Most owners do not have a marketing problem. They have a math problem, a trust problem, or a follow-up problem. Fix those three and the marketing starts to work.
Spend against the value of a customer, not a flat number. Win on trust with real video and real reviews, not by being the loudest. Respond in minutes, because the business that answers first usually wins.
I am Preston. I run PELORA Marketing out of Newport Beach, and before this I was the operator, not the vendor. I grew up on job sites. My dad ran a concrete company in the Coachella Valley and I was working in the trade by 14. Later I co-founded and ran behavioral health companies, including a detox and a mental health program we built and sold. In between I remodeled my own homes and helped a lot of contractors grow.
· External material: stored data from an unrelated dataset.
(* ===== verification/Config.v ===== *)
(** * Configuration and its validation
    (llama-proxy/src/config: mod.rs, loader.rs, validate.rs)

    The typed configuration, its defaults, and the loader's validation sweep.
    A [HashMap] is the list of its entries in the order the map yields them;
    nothing below depends on that order except which error is reported first. *)
From S2P Require Import Prelude.

(** ** Data *)
Inductive ConfigError :=
  | NotFound (path : str)
  | Io (e : str)
  | Parse (e : str)
  | Validation (msg : str).

Record TlsConfig := mkTls {
  accept_invalid_certs : bool;
  ca_cert_path : option str;
  client_cert_path : option str;
  client_key_path : option str;
}.

Record BackendConfig := mkBackendConfig {
  bc_url : str;
  bc_timeout_seconds : Z;
  bc_tls : option TlsConfig;
  bc_model : option str;
  bc_api_key : option str;
  bc_strip_path_prefix : option str;
}.

Record BackendNodeConfig := mkNodeConfig {
  nc_url : str;
  nc_timeout_seconds : Z;
  nc_tls : option TlsConfig;
  nc_model : option str;
  nc_api_key : option str;
  nc_strip_path_prefix : option str;
  nc_temperature : option f64;
}.

Record BackendGroupConfig := mkGroupConfig {
  gc_mappings : list str;
  gc_strategy : str;
  gc_failure_cooldown_secs : Z;
  gc_exclusive : bool;
  gc_nodes : list BackendNodeConfig;
}.

Abbreviation BackendsConfig := (list (str * BackendGroupConfig)) (only parsing).

Record FixModuleConfig := mkFixModule {
  fm_enabled : bool;
  fm_options : list str;      (** the keys of the flattened leftover map *)
}.

Record FixesConfig := mkFixes {
  fixes_enabled : bool;
  modules : list (str * FixModuleConfig);
}.

Inductive StatsFormat := Pretty | Json | Compact.

Record StatsConfig := mkStats {
  st_enabled : bool;
  st_format : StatsFormat;
  max_plausible_prefill_tps : f64;
}.

Inductive StreamingMode := Disabled | Fake | Passthrough.
#[export] Instance StreamingMode_eq_dec : EqDecision StreamingMode.
Proof. solve_decision. Defined.

Record SynthesisConfig := mkSynthesis {
  chunk_delay_ms : Z;
  chunk_size_chars : Z;
}.

Record AugmentBackendConfig := mkAugment {
  ab_enabled : bool;
  ab_url : str;
  ab_model : str;
  ab_prompt_file : str;
  ab_request_prompt_file : str;
  ab_timeout_secs : Z;
}.

Record RepromptConfig := mkReprompt {
  rp_enabled : bool;
  rp_prompt_file : option str;
  rp_prompt : option str;
  rp_max_retries : Z;
  rp_done_sentinels : list str;
  rp_dynamic_prompt : bool;
  rp_log_stop_responses : bool;
  rp_skip_read_only_requests : bool;
  rp_max_total_ms : Z;
}.

Record InfluxDbConfig := mkInflux {
  ix_enabled : bool;
  ix_url : str;
  ix_org : str;
  ix_bucket : str;
  ix_token : str;
}.

Record DumpConfig := mkDump {
  dump_enabled : bool;
  dump_path : str;
}.

Record ServerConfig := mkServer {
  port : Z;
  host : str;
  max_concurrent_requests : Z;
  allowed_origins : option (list str);
}.

Record AppConfig := mkApp {
  server : ServerConfig;
  backend : option BackendConfig;
  backends : option BackendsConfig;
  fixes : FixesConfig;
  stats : StatsConfig;
  exporters_influxdb : InfluxDbConfig;
  streaming : StreamingMode;
  synthesis : SynthesisConfig;
  augment_backend : option AugmentBackendConfig;
  reprompt : option RepromptConfig;
  dump : DumpConfig;
}.

(** ** Defaults *)
Definition default_timeout : Z := 300.
Definition default_strategy : str := lit "round_robin".
Definition default_failure_cooldown_secs : Z := 30.
Definition default_max_concurrent : Z := 0.
Definition default_synthesis_chunk_size_chars : Z := 2000.
Definition default_max_plausible_prefill_tps : f64 := f64_of_Z 50000.

Definition BackendConfig_default : BackendConfig :=
  mkBackendConfig (lit "http://localhost:8080") default_timeout None None None None.
Definition FixesConfig_default : FixesConfig := mkFixes true [].
Definition StatsConfig_default : StatsConfig :=
  mkStats true Pretty default_max_plausible_prefill_tps.
Definition SynthesisConfig_default : SynthesisConfig :=
  mkSynthesis 0 default_synthesis_chunk_size_chars.
Definition AugmentBackendConfig_default : AugmentBackendConfig :=
  mkAugment false [] [] (lit "./augmenter/backend_prompt.md") (lit "./augmenter/request_prompt.md") 15.
Definition RepromptConfig_default : RepromptConfig :=
  mkReprompt false None None 3 [lit "DONE"] true false true 30000.
Definition InfluxDbConfig_default : InfluxDbConfig :=
  mkInflux false (lit "http://localhost:8086") (lit "my-org") (lit "llama-metrics") [].
(** Nodes are built at fresh references, with idle counters. *)
Lemma nodes_from_config_Ok cs h rs h' :
  nodes_from_config build_node_client clock cs h = Ok (rs, h') →
  rs = seq (length h) (length cs) ∧ length h' = length h + length cs ∧ h `prefix_of` h' ∧
  (counters_ok h → counters_ok h').
Proof.
  revert h rs h'. induction cs as [|c cs IH]; intros h rs h' E; simpl in E.
  { simplify_eq. split; [done|]. split; [simpl; lia|]. done. }
  apply result_bind_Ok in E as ([r h1] & E1 & E). apply result_bind_Ok in E as ([rs1 h2] & E2 & E).
  simplify_eq. unfold node_from_config in E1. apply result_bind_Ok in E1 as (n & En & E1). simplify_eq.
  apply IH in E2 as (-> & Hlen & Hpre & Hok). rewrite length_app in *. simpl in *.
  split; [by rewrite Nat.add_1_r|]. split; [lia|]. split; [etrans; [|done]; by apply prefix_app_r|].
  intros Hh. apply Hok. apply Forall_app. split; [done|]. repeat constructor;
    unfold from_config in En; apply result_bind_Ok in En as (? & _ & En); simplify_eq; simpl; [done|].
  unfold usize_max. lia.
Qed.

Lemma build_balancer_nodes rs s b :
  build_balancer_for_group rs s = Ok b → all_nodes b = rs ∧ rs ≠ [].
Proof.
  unfold build_balancer_for_group. intros E. apply result_bind_Ok in E as ([|] & _ & E).
  - unfold pf_new in E. case_bool_decide; [done|]. by simplify_eq/=.
  - unfold rr_new in E. case_bool_decide; [done|]. by simplify_eq/=.
Qed.

Lemma dyn_wf_nodes_ok b h : dyn_wf b h ↔ nodes_ok (all_nodes b) h.
Proof. by destruct b. Qed.

Lemma nodes_ok_grow nodes h h' :
  nodes_ok nodes h → h `prefix_of` h' → counters_ok h' → nodes_ok nodes h'.
Proof.
  intros (Hne & Hlt & _) [k ->] Hok. split; [done|]. split; [|done].
  eapply Forall_impl; [done|]. simpl. intros r. rewrite length_app. lia.
Qed.

(** Every group built is a well-formed balancer over its own fresh nodes. *)
Lemma groups_from_entries_wf entries h gs h' :
  groups_from_entries build_node_client clock entries h = Ok (gs, h') → counters_ok h →
  h `prefix_of` h' ∧ counters_ok h' ∧ Forall (λ g, dyn_wf (balancer g) h') gs ∧
  (gs ≫= λ g, all_nodes (balancer g)) = seq (length h) (length h' - length h) ∧
  (λ g, (name g, mappings g, exclusive g)) <$> gs
  = (λ p, (p.1, gc_mappings p.2, gc_exclusive p.2)) <$> entries.
Proof.
  revert h gs h'. induction entries as [|[gname c] entries IH]; intros h gs h' E Hok; simpl in E.
  { simplify_eq. split; [done|]. split; [done|]. split; [constructor|].
    split; [by rewrite Nat.sub_diag|done]. }
  apply result_bind_Ok in E as ([rs h1] & E1 & E). apply result_bind_Ok in E as (bal & Eb & E).
  apply result_bind_Ok in E as ([gs1 h2] & E2 & E). simplify_eq.
  apply nodes_from_config_Ok in E1 as (-> & Hlen & Hpre & Hok1).
  apply build_balancer_nodes in Eb as [Hbal Hne].
  apply IH in E2 as (Hpre2 & Hok2 & Hwf & Hall & Hnames); [|auto].
  pose proof (prefix_length _ _ Hpre2).
  split; [by etrans|]. split; [done|]. split; [|split].
  - constructor; [|done]. simpl. rewrite dyn_wf_nodes_ok, Hbal.
    apply (nodes_ok_grow _ h1); [|done..]. split; [done|]. split; [|auto].
    apply Forall_forall. intros r Hr%elem_of_seq. lia.
  - rewrite bind_cons, Hall. simpl in Hbal |- *. rewrite Hbal, Hlen.
    replace (length h' - length h) with (length (gc_nodes c) + (length h' - (length h + length (gc_nodes c)))) by lia.
    by rewrite seq_app.
  - rewrite !fmap_cons. simpl. by f_equal.
Qed.
(* ===== verification/JsonText.v ===== *)
(** * A concrete JSON codec

    An executable stand-in for serde_json, for the witnesses and the examples:
    [jt_parse] reads a document as RFC 8259 says, within serde_json's limits (127
    levels, integers of 64 bits and doubles otherwise, the last of several equal
    keys), and [jt_print] prints one.  No theorem about the program rests on it:
    they hold for every [Serde]. *)
From S2P Require Import Prelude Numbers Json.

Definition DQ : ascii := ascii_of_nat 34.
Definition BS : ascii := ascii_of_nat 92.

Definition json_ws (c : ascii) : bool :=
  bool_decide (c = " "%char) || bool_decide (byte_val c = 9%Z) || bool_decide (byte_val c = 10%Z) || bool_decide (byte_val c = 13%Z).
Fixpoint skip_ws (s : str) : str :=
  match s with c :: s' => if json_ws c then skip_ws s' else s | [] => [] end.

(** ** Strings *)
Definition byte (n : Z) : ascii := ascii_of_N (Z.to_N n).
Definition utf8_encode (n : Z) : str :=
  if (n <? 128)%Z then [byte n]
  else if (n <? 2048)%Z then [byte (192 + n / 64); byte (128 + n mod 64)]%Z
  else if (n <? 65536)%Z then [byte (224 + n / 4096); byte (128 + n / 64 mod 64); byte (128 + n mod 64)]%Z
  else [byte (240 + n / 262144); byte (128 + n / 4096 mod 64); byte (128 + n / 64 mod 64); byte (128 + n mod 64)]%Z.

Definition hex4 (s : str) : option (Z * str) :=
  match s with
  | a :: b :: c :: d :: s' => n ← hex_fold 0 [a; b; c; d]; Some (n, s')
  | _ => None
  end.
Definition simple_escape (c : ascii) : option ascii :=
  if bool_decide (c = DQ) then Some DQ
  else if bool_decide (c = BS) then Some BS
  else if bool_decide (c = "/"%char) then Some c
  else if bool_decide (c = "b"%char) then Some (byte 8)
  else if bool_decide (c = "f"%char) then Some (byte 12)
  else if bool_decide (c = "n"%char) then Some (byte 10)
  else if bool_decide (c = "r"%char) then Some (byte 13)
  else if bool_decide (c = "t"%char) then Some (byte 9)
  else None.

(** Behind [\u]: a scalar value, by way of a pair of surrogates above the basic
    plane; a lone surrogate is an error. *)
Definition unicode_escape (s : str) : option (str * str) :=
  '(n, s) ← hex4 s;
  if ((55296 <=? n) && (n <? 56320))%Z then
    match s with
    | b :: u :: s =>
        if bool_decide (b = BS) && bool_decide (u = "u"%char) then
          '(m, s) ← hex4 s;
          if ((56320 <=? m) && (m <? 57344))%Z
          then Some (utf8_encode (65536 + (n - 55296) * 1024 + (m - 56320))%Z, s) else None
        else None
    | _ => None
    end
  else if ((56320 <=? n) && (n <? 57344))%Z then None
  else Some (utf8_encode n, s).

(** Behind the opening quote: the decoded text and the rest. *)
Fixpoint string_body (fuel : nat) (s : str) (acc : str) : option (str * str) :=
  match fuel, s with
  | S fuel, c :: s =>
      if bool_decide (c = DQ) then Some (acc, s)
      else if bool_decide (c = BS) then
        match s with
        | e :: s =>
            if bool_decide (e = "u"%char) then '(t, s) ← unicode_escape s; string_body fuel s (acc ++ t)
            else c ← simple_escape e; string_body fuel s (acc ++ [c])
        | [] => None
        end
      else if (byte_val c <? 32)%Z then None
      else string_body fuel s (acc ++ [c])
  | _, _ => None
  end.

(** ** Numbers *)
Fixpoint take_digits (s : str) : str * str :=
  match s with
  | c :: s' => if is_ascii_digit c then let '(ds, r) := take_digits s' in (c :: ds, r) else ([], s)
  | [] => ([], [])
  end.
Definition digits_value (ds : str) : Z := foldl (λ n c, (n * 10 + (byte_val c - 48))%Z) 0%Z ds.

(** The double nearest to [m * 10^e]. *)
Definition decimal (neg : bool) (m e : Z) : f64 :=
  match m with
  | Z.pos p =>
      if (0 <=? e)%Z then binary_normalize 53 1024 ((if neg then -1 else 1) * m * 10 ^ e) 0 neg
      else match (10 ^ (- e))%Z with
           | Z.pos q => SFdiv 53 1024 (S754_finite neg p 0) (S754_finite false q 0)
           | _ => S754_nan
           end
  | _ => S754_zero neg
  end.

Definition number (s : str) : option (Value * str) :=
  let '(neg, s) := match s with c :: s' => if bool_decide (c = "-"%char) then (true, s') else (false, s) | [] => (false, s) end in
  let '(int, s) := take_digits s in
  if bool_decide (int = []) || (bool_decide (head int = Some "0"%char) && (1 <? length int)) then None
  else
    '(frac, s) ← match s with
                 | c :: s' => if bool_decide (c = "."%char)
                              then let '(ds, r) := take_digits s' in if bool_decide (ds = []) then None else Some (Some ds, r)
                              else Some (None, s)
                 | [] => Some (None, s)
                 end;
    '(exp, s) ← match s with
                | c :: s' =>
                    if bool_decide (c = "e"%char) || bool_decide (c = "E"%char) then
                      let '(eneg, s'') := match s' with
                                          | x :: r => if bool_decide (x = "-"%char) then (true, r)
                                                      else if bool_decide (x = "+"%char) then (false, r) else (false, s')
                                          | [] => (false, s') end in
                      let '(ds, r) := take_digits s'' in
                      if bool_decide (ds = []) then None
                      else Some (Some (if eneg : bool then - digits_value ds else digits_value ds)%Z, r)
                    else Some (None, s)
                | [] => Some (None, s)
                end;
    let n := digits_value int in
    let as_float := decimal neg (digits_value (int ++ default [] frac)) (default 0 exp - Z.of_nat (length (default [] frac)))%Z in
    match frac, exp with
    | None, None =>
        if neg then
          if (n =? 0)%Z then Some (VNumber (NFloat (S754_zero true)), s)
          else if (n <=? 2 ^ 63)%Z then Some (VNumber (NInt (- n)), s) else Some (VNumber (NFloat as_float), s)
        else if (n <? 2 ^ 64)%Z then Some (VNumber (NInt n), s) else Some (VNumber (NFloat as_float), s)
    | _, _ => if f64_is_finite as_float then Some (VNumber (NFloat as_float), s) else None
    end.

(** ** Values *)
Definition literal (name : String.string) (v : Value) (s : str) : option (Value * str) :=
  s ← strip_prefix s (lit name); Some (v, s).
Arguments literal name%_string v s.

Inductive Mode := AValue | Items (acc : list Value) | Members (acc : list (str * Value)).

(** [add] enters a member: it replaces an equal key in a [Value], and repeats it
    in a walk of the keys.  [Items] and [Members] are behind the opening bracket and what was read so
    far. *)
Fixpoint value (add : str → Value → list (str * Value) → list (str * Value)) (fuel depth : nat) (m : Mode) (s : str) : option (Value * str) :=
  match fuel with
  | O => None
  | S fuel =>
      let s := skip_ws s in
      match m with
      | AValue =>
          match s with
          | [] => None
          | c :: s' =>
              if bool_decide (c = DQ) then '(t, r) ← string_body (length s) s' []; Some (VString t, r)
              else if bool_decide (c = "["%char) then
                match depth with
                | O => None
                | S depth =>
                    match skip_ws s' with
                    | d :: r => if bool_decide (d = "]"%char) then Some (VArray [], r) else value add fuel depth (Items []) s'
                    | [] => None
                    end
                end
              else if bool_decide (c = "{"%char) then
                match depth with
                | O => None
                | S depth =>
                    match skip_ws s' with
                    | d :: r => if bool_decide (d = "}"%char) then Some (VObject [], r) else value add fuel depth (Members []) s'
                    | [] => None
                    end
                end
              else if bool_decide (c = "n"%char) then literal "null" VNull s
              else if bool_decide (c = "t"%char) then literal "true" (VBool true) s
              else if bool_decide (c = "f"%char) then literal "false" (VBool false) s
              else number s
          end
      | Items acc =>
          '(v, r) ← value add fuel depth AValue s;
          match skip_ws r with
          | d :: r => if bool_decide (d = ","%char) then value add fuel depth (Items (acc ++ [v])) r
                      else if bool_decide (d = "]"%char) then Some (VArray (acc ++ [v]), r) else None
          | [] => None
          end
      | Members acc =>
          match s with
          | q :: s' =>
              if bool_decide (q = DQ) then
                '(k, r) ← string_body (length s) s' [];
                match skip_ws r with
                | c :: r =>
                    if bool_decide (c = ":"%char) then
                      '(v, r) ← value add fuel depth AValue r;
                      match skip_ws r with
                      | d :: r => if bool_decide (d = ","%char) then value add fuel depth (Members (add k v acc)) r
                                  else if bool_decide (d = "}"%char) then Some (VObject (add k v acc), r) else None
                      | [] => None
                      end
                    else None
                | [] => None
                end
              else None
          | [] => None
          end
      end
  end.

(** A value and the text behind it; [from_str] asks for its end. *)
Definition read_value (add : str → Value → list (str * Value) → list (str * Value)) (s : str) : option (Value * str) :=
  value add (2 + 2 * length s) 127 AValue s.
Definition jt_parse (s : str) : option Value :=
  '(v, r) ← read_value map_insert s; if bool_decide (skip_ws r = []) then Some v else None.

(** ** Printing *)
Definition escape_char (c : ascii) : str :=
  if bool_decide (c = DQ) then [BS; DQ]
  else if bool_decide (c = BS) then [BS; BS]
  else if (byte_val c =? 8)%Z then [BS; "b"%char]
  else if (byte_val c =? 12)%Z then [BS; "f"%char]
  else if (byte_val c =? 10)%Z then [BS; "n"%char]
  else if (byte_val c =? 13)%Z then [BS; "r"%char]
  else if (byte_val c =? 9)%Z then [BS; "t"%char]
  else if (byte_val c <? 32)%Z then BS :: lit "u" ++ pad_left "0"%char 4 (hex (byte_val c))
  else [c].
Definition print_string (s : str) : str := DQ :: (s ≫= escape_char) ++ [DQ].

(** The fewest digits that read back as the double: [|x| = m * 10^e] nearly. *)
Definition abs_f64 (x : f64) : f64 := SFabs x.
Fixpoint pow10_above (fuel : nat) (x : f64) (e : Z) : Z :=
  match fuel with
  | O => e
  | S fuel => if f64_lt x (decimal false 1 e) then e else pow10_above fuel x (e + 1)
  end.
(** Below the power looked for, by three at most. *)
Definition log10_below (x : f64) : Z :=
  match x with S754_finite _ m k => ((Z.log2 (Z.pos m) + k) * 30103 / 100000 - 1)%Z | _ => 0%Z end.
(** [x] times [10^-e], to the nearest integer. *)
Definition scaled (x : f64) (e : Z) : Z :=
  match x with
  | S754_finite _ m k =>
      let num := (Z.pos m * (if (0 <=? k)%Z then 2 ^ k else 1) * (if (e <? 0)%Z then 10 ^ (- e) else 1))%Z in
      let den := ((if (0 <=? k)%Z then 1 else 2 ^ (- k)) * (if (e <? 0)%Z then 1 else 10 ^ e))%Z in
      div_half_even num den
  | _ => 0%Z
  end.
Fixpoint shortest (fuel : nat) (x : f64) (top digits : Z) : Z * Z :=
  let e := (top - digits)%Z in
  let m := scaled x e in
  match fuel with
  | O => (m, e)
  | S fuel => if SFeqb (decimal false m e) x then (m, e) else shortest fuel x top (digits + 1)
  end.

(** The layout of the ryu crate. *)
Definition print_f64 (x : f64) : str :=
  match x with
  | S754_zero neg => if neg then lit "-0.0" else lit "0.0"
  | S754_finite neg _ _ =>
      let a := abs_f64 x in
      let '(m, k) := shortest 17 a (pow10_above 5 a (log10_below a)) 1 in
      let ds := show_Z m in
      let len := length ds in
      let point := (Z.of_nat len + k)%Z in
      (if neg : bool then lit "-" else [])
      ++ (if (0 <=? k)%Z && (point <=? 16)%Z then ds ++ replicate (Z.to_nat k) "0"%char ++ lit ".0"
          else if (0 <? point)%Z && (point <=? 16)%Z then take (Z.to_nat point) ds ++ lit "." ++ drop (Z.to_nat point) ds
          else if (-5 <? point)%Z && (point <=? 0)%Z then lit "0." ++ replicate (Z.to_nat (- point)) "0"%char ++ ds
          else take 1 ds ++ (if len =? 1 then [] else lit "." ++ drop 1 ds) ++ lit "e" ++ show_Z (point - 1))
  | _ => lit "null"
  end.

Definition print_number (n : Number) : str := match n with NInt z => show_Z z | NFloat f => print_f64 f end.

Fixpoint jt_print (v : Value) : str :=
  match v with
  | VNull => lit "null"
  | VBool b => if b then lit "true" else lit "false"
  | VNumber n => print_number n
  | VString s => print_string s
  | VArray l => lit "[" ++ join (lit ",") (jt_print <$> l) ++ lit "]"
  | VObject m => lit "{" ++ join (lit ",") ((λ e, print_string e.1 ++ lit ":" ++ jt_print e.2) <$> m) ++ lit "}"
  end.

(** [to_string_pretty]: two spaces a level. *)
Fixpoint jt_pretty (indent : nat) (v : Value) : str :=
  let line n := byte 10 :: replicate (2 * n) " "%char in
  match v with
  | VArray ((_ :: _) as l) =>
      lit "[" ++ join (lit ",") ((λ x, line (S indent) ++ jt_pretty (S indent) x) <$> l) ++ line indent ++ lit "]"
  | VObject ((_ :: _) as m) =>
      lit "{" ++ join (lit ",") ((λ e, line (S indent) ++ print_string e.1 ++ lit ": " ++ jt_pretty (S indent) e.2) <$> m)
      ++ line indent ++ lit "}"
  | v => jt_print v
  end.

Definition json_text : Serde := {|
  from_str := jt_parse;
  from_str_string s := v ← jt_parse s; as_str v;
  to_string := jt_print;
  stream_keys s := '(v, _) ← read_value (λ k v m, m ++ [(k, v)]) s; m ← as_object v; Some m.*1;
|}.

(** ** Values are decided equal *)
#[export] Instance f64_eq_dec : EqDecision f64.
Proof. solve_decision. Defined.
#[export] Instance number_eq_dec : EqDecision Number.
Proof. solve_decision. Defined.
Fixpoint value_eq_dec (v w : Value) {struct v} : {v = w} + {v ≠ w}.
Proof.
  refine (match v, w with
  | VNull, VNull => left eq_refl
  | VBool a, VBool b => cast_if (decide (a = b))
  | VNumber a, VNumber b => cast_if (decide (a = b))
  | VString a, VString b => cast_if (decide (a = b))
  | VArray a, VArray b => cast_if (@list_eq_dec _ value_eq_dec a b)
  | VObject a, VObject b => cast_if (@list_eq_dec _ (@prod_eq_dec str _ Value value_eq_dec) a b)
  | _, _ => right _ end); congruence.
Defined.
#[export] Instance value_eq_decision : EqDecision Value := value_eq_dec.

(** ** Samples *)
Definition json (s : String.string) : Value := default VNull (jt_parse (qlit s)).
Arguments json s%_string.

Example jt_reads : jt_parse (qlit " {'a' : [1, -2.5e1, true, null], 'b':{'c':'x'}, 'a':3} ") =
  Some (VObject [kv "a" (vnat 3); kv "b" (VObject [kv "c" (vstr "x")])]).
Proof. vm_compute. reflexivity. Qed.

Example jt_prints : jt_print <$> jt_parse (qlit "[1.5,0.1,100.0,1e21,1e-7,123456789.123,-0.0,5e-324,1.7976931348623157e308,{'x':'a'},3]") =
  Some (qlit "[1.5,0.1,100.0,1e21,1e-7,123456789.123,-0.0,5e-324,1.7976931348623157e308,{'x':'a'},3]").
Proof. vm_compute. reflexivity. Qed.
I have hired agencies, gotten burned by agencies, and built in-house teams. Today I help clinics, treatment centers, wellness brands, and remodeling and construction companies grow.
What follows are the questions I get asked the most. The answers are the same across every one of those industries, because good marketing is not industry magic. It is the same handful of principles applied with a little judgment.
Question 1How much should I spend on marketing?
Anchor your budget to the value of a customer and your growth goal, not a flat number you read somewhere. A working rule of thumb is 7 to 10 percent of revenue to hold steady, and 15 to 20 percent if you are trying to grow fast. But the percentage is the small lever. The big lever is what a customer is actually worth to you.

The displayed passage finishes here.